We can see by looking at the output that we achieve reasonably good accuracy on
the test dataset (80%+).  The file `predictions.csv` could also be used by
other tools; for instance, we can easily calculate the number of points that
were predicted incorrectly:

```sh
$ diff -U 0 predictions.csv covertype-small.test.labels.csv | grep '^@@' | wc -l
```

It's easy to modify the code above to do more complex things, or to use
different mlpack learners, or to interface with other machine learning toolkits.

## Using mlpack for movie recommendations

In this example, we'll train a collaborative filtering model using mlpack's
`mlpack_cf` program.  We'll train this on the
[MovieLens dataset](https://grouplens.org/datasets/movielens/), and then we'll
use the model that we train to give recommendations.

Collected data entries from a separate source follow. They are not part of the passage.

(** [url.QueryUnescape]; [None] is the [EscapeError] of a [%] that is not
    followed by two hexadecimal digits. *)
Fixpoint QueryUnescape (s : string) : option string :=
  match s with
  | EmptyString => Some EmptyString
  | String c rest =>
      if (c =? "%")%char then
        match rest with
        | String h (String l rest') =>
            if ishex h && ishex l then
              option_map (String (ascii_of_N (unhex h * 16 + unhex l))) (QueryUnescape rest')
            else None
        | _ => None
        end
      else if (c =? "+")%char then option_map (String " ") (QueryUnescape rest)
      else option_map (String c) (QueryUnescape rest)
  end.

(** The values [Query()] yields for one key: a value that does not decode
    is dropped. *)
Fixpoint decodeValues (raw : list string) : list string :=
  match raw with
  | [] => []
  | v :: rest =>
      match QueryUnescape v with
      | Some d => d :: decodeValues rest
      | None => decodeValues rest
      end
  end.

End url.

(** ** The contract access decision engine ([plugin/security])

    The package is present through [service_test.go] alone; [match] and
    [IsAuthorized] are modelled from the specification (sections 3, 4.1 and
    4.2) and held against every expectation of that file. *)
Module security.

(** An account is the number its 20 bytes denote; the wildcard of the
    tests, [0x0], and an address left unset are both zero. *)
Definition Address := N.
Definition AnyEOAAddress : Address := 0%N.
Definition isAnyEOAAddress (a : Address) : bool := (a =? AnyEOAAddress)%N.

Inductive ContractVisibility : Type :=
| VisibilityPublic
| VisibilityPrivate
| VisibilityUnrecognized.

Inductive ContractAction : Type :=
| ActionCreate
| ActionRead
| ActionWrite.

(** The action of a grant: one action, or the wildcard. *)
Inductive GrantedAction : Type :=
| Only (a : ContractAction)
| AnyAction.

(** The ask, with the field names of [ContractSecurityAttribute] and
    [AccountStateSecurityAttribute] in the tests.  [PrivateFrom] and
    [Parties] are kept in wire form. *)
Record ContractSecurityAttribute : Type := mkAttribute {
  From : Address;
  To : Address;
  Visibility : ContractVisibility;
  Action : ContractAction;
  PrivateFrom : string;
  Parties : list string
}.

(** A capability identifier (specification, section 3); [privacyKeys] is
    kept in wire form. *)
Record CapabilityIdentifier : Type := mkCapability {
  visibility : ContractVisibility;
  account : Address;
  action : GrantedAction;
  resourceKind : string;
  ownedBy : list Address;
  privacyKeys : list string
}.

Definition visibility_eqb (granted ask : ContractVisibility) : bool :=
  match granted, ask with
  | VisibilityPublic, VisibilityPublic => true
  | VisibilityPrivate, VisibilityPrivate => true
  | _, _ => false
  end.

Definition action_eqb (a b : ContractAction) : bool :=
  match a, b with
  | ActionCreate, ActionCreate => true
  | ActionRead, ActionRead => true
  | ActionWrite, ActionWrite => true
  | _, _ => false
  end.

(** Modelled from the spec: the path-level account of an ask (section 4.1,
    step 1), [from] for create, [to] otherwise. *)
Definition pathAccount (ask : ContractSecurityAttribute) : Address :=
  match Action ask with
  | ActionCreate => From ask
  | _ => To ask
  end.

(** Modelled from the spec: step 1 of section 4.1, the account wildcard on
    either side. *)
Definition accountWildcard (ask : ContractSecurityAttribute) (granted : CapabilityIdentifier) : bool :=
  isAnyEOAAddress (account granted) || isAnyEOAAddress (pathAccount ask).

(** Modelled from the spec: step 2 of section 4.1, the grant's visibility
    and account against those of the ask; an unrecognized visibility is
    compatible with nothing. *)
Definition visibilityCompatible (ask : ContractSecurityAttribute) (granted : CapabilityIdentifier) : bool :=
  visibility_eqb (visibility granted) (Visibility ask)
  && (account granted =? From ask)%N.

(** Modelled from the spec: step 3 of section 4.1, the same action, or the
    wildcard action in the grant. *)
Definition actionCompatible (ask : ContractSecurityAttribute) (granted : CapabilityIdentifier) : bool :=
  match action granted with
  | AnyAction => true
  | Only a => action_eqb a (Action ask)
  end.

(** Modelled from the spec: step 4 of section 4.1, the owner of the contract
    being read or written is among [ownedBy], or [ownedBy] holds the
    wildcard; nothing is asked of a create or of an ask that names no
    owner. *)
Definition ownershipCompatible (ask : ContractSecurityAttribute) (granted : CapabilityIdentifier) : bool :=
  match Action ask with
  | ActionCreate => true
  | _ =>
      isAnyEOAAddress (To ask)
      || existsb (fun owner => isAnyEOAAddress owner || (owner =? To ask)%N) (ownedBy granted)
  end.

Definition member (k : string) (keys : list string) : bool :=
  existsb (String.eqb k) keys.

Definition intersects (xs ys : list string) : bool :=
  existsb (fun x => member x ys) xs.

(** Modelled from the spec: step 5 of section 4.1, for a private ask against
    a grant that names privacy keys, [privateFrom] is one of them (create) or
    [parties] shares one with them (read, write); members are compared
    decoded. *)
Definition privacyKeyCompatible (ask : ContractSecurityAttribute) (granted : CapabilityIdentifier) : bool :=
  match Visibility ask with
  | VisibilityPrivate =>
      match url.decodeValues (privacyKeys granted) with
      | [] => true
      | keys =>
          match Action ask with
          | ActionCreate =>
              match url.QueryUnescape (PrivateFrom ask) with
              | Some k => member k keys
              | None => false
              end
          | _ => intersects (url.decodeValues (Parties ask)) keys
          end
      end
  | _ => true
  end.

(** Modelled from the spec: [match] of [plugin/security] (the
    AuthorityMatcher of section 4.1), whose source file is missing; the steps
    are those of the specification, read so that every assertion of
    [service_test.go] holds:
    - the accounts of grant and ask are compared in step 2
      ([TestMatch_failsWhenAccountsDiffer]);
    - the owner is checked for private asks as well
      ([canNotReadOtherPrivateContracts], [canNotWriteOtherPrivateContracts]),
      not for creates ([canCreatePublicContracts]) nor when the ask names no
      owner ([canReadOwnedPrivateContracts]);
    - a wildcard account in the grant lifts step 2 only: the owner is
      still checked ([TestMatch_whenContractReadPermission_EoaSame]). *)
Definition matches (ask : ContractSecurityAttribute) (granted : CapabilityIdentifier) : bool :=
  (accountWildcard ask granted || visibilityCompatible ask granted)
  && actionCompatible ask granted
  && ownershipCompatible ask granted
  && privacyKeyCompatible ask granted.

(** A granted authority (specification, section 3): a capability
    identifier or a method grant. *)
Inductive GrantedAuthority : Type :=
| Capability (c : CapabilityIdentifier)
| MethodGrant (service method : string).

Record Token : Type := mkToken {
  authorities : list GrantedAuthority;
  expiresAt : option proto.Timestamp
}.

(** Modelled from the spec: the matcher is defined for capability
    identifiers only (section 4.1); a method grant satisfies no ask. *)
Definition satisfies (ask : ContractSecurityAttribute) (g : GrantedAuthority) : bool :=
  match g with
  | Capability c => matches ask c
  | MethodGrant _ _ => false
  end.

(** Modelled from the spec: the search of section 4.2 for one attribute; the
    first authority that satisfies it ends the search. *)
Fixpoint isMatched (attr : ContractSecurityAttribute) (granted : list GrantedAuthority) : bool :=
  match granted with
  | [] => false
  | g :: rest => if satisfies attr g then true else isMatched attr rest
  end.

You can copy-paste this code directly into the command line to run it.

```sh
wget https://www.mlpack.org/datasets/ml-20m/ratings-only.csv.gz
wget https://www.mlpack.org/datasets/ml-20m/movies.csv.gz
gunzip ratings-only.csv.gz
gunzip movies.csv.gz

# Hold out 10% of the dataset into a test set so we can evaluate performance.
mlpack_preprocess_split                 \
    --input_file ratings-only.csv       \
    --training_file ratings-train.csv   \
    --test_file ratings-test.csv        \
    --test_ratio 0.1                    \
    --verbose

# Train the model.  Change the rank to increase/decrease the complexity of the
# model.
mlpack_cf                             \
    --training_file ratings-train.csv \
    --test_file ratings-test.csv      \
    --rank 10                         \
    --algorithm RegSVD                \
    --output_model_file cf-model.bin  \
    --verbose

# Now query the 5 top movies for user 1.
echo "1" > query.csv;
mlpack_cf                             \
    --input_model_file cf-model.bin   \
    --query_file query.csv            \
    --recommendations 10              \
    --output_file recommendations.csv \
    --verbose

# Get the names of the movies for user 1.
echo "Recommendations for user 1:"
for i in `seq 1 10`; do
    item=`cat recommendations.csv | awk -F',' '{ print $'$i' }'`;
    head -n $(($item + 2)) movies.csv | tail -1 | \
        sed 's/^[^,]*,[^,]*,//' | \
        sed 's/\(.*\),.*$/\1/' | sed 's/"//g';
done
```

Here is some example output, showing that user 1 seems to have good taste in
movies:

```
Recommendations for user 1:
Casablanca (1942)
Pan's Labyrinth (Laberinto del fauno, El) (2006)
Godfather, The (1972)
Answer This! (2010)
Life Is Beautiful (La Vita è bella) (1997)
Adventures of Tintin, The (2011)
Dark Knight, The (2008)
Out for Justice (1991)
Dr. Strangelove or: How I Learned to Stop Worrying and Love the Bomb (1964)
Schindler's List (1993)
```

## Next steps with mlpack

Now that you have done some simple work with mlpack, you have seen how it can
easily plug into a data science production workflow for the command line.  But
these two examples have only shown a little bit of the functionality of mlpack.
Lots of other commands are available with different functionality.  A full list
of commands and full documentation for each can be found on the following page:

 - [CLI program documentation](https://www.mlpack.org/doc/user/bindings/cli.html)

Also, mlpack is much more flexible from C++ and allows much greater
functionality.  So, more complicated tasks are possible if you are willing to
write C++.  To get started learning about mlpack in C++, the
[C++ quickstart](cpp.md) is a good place to start.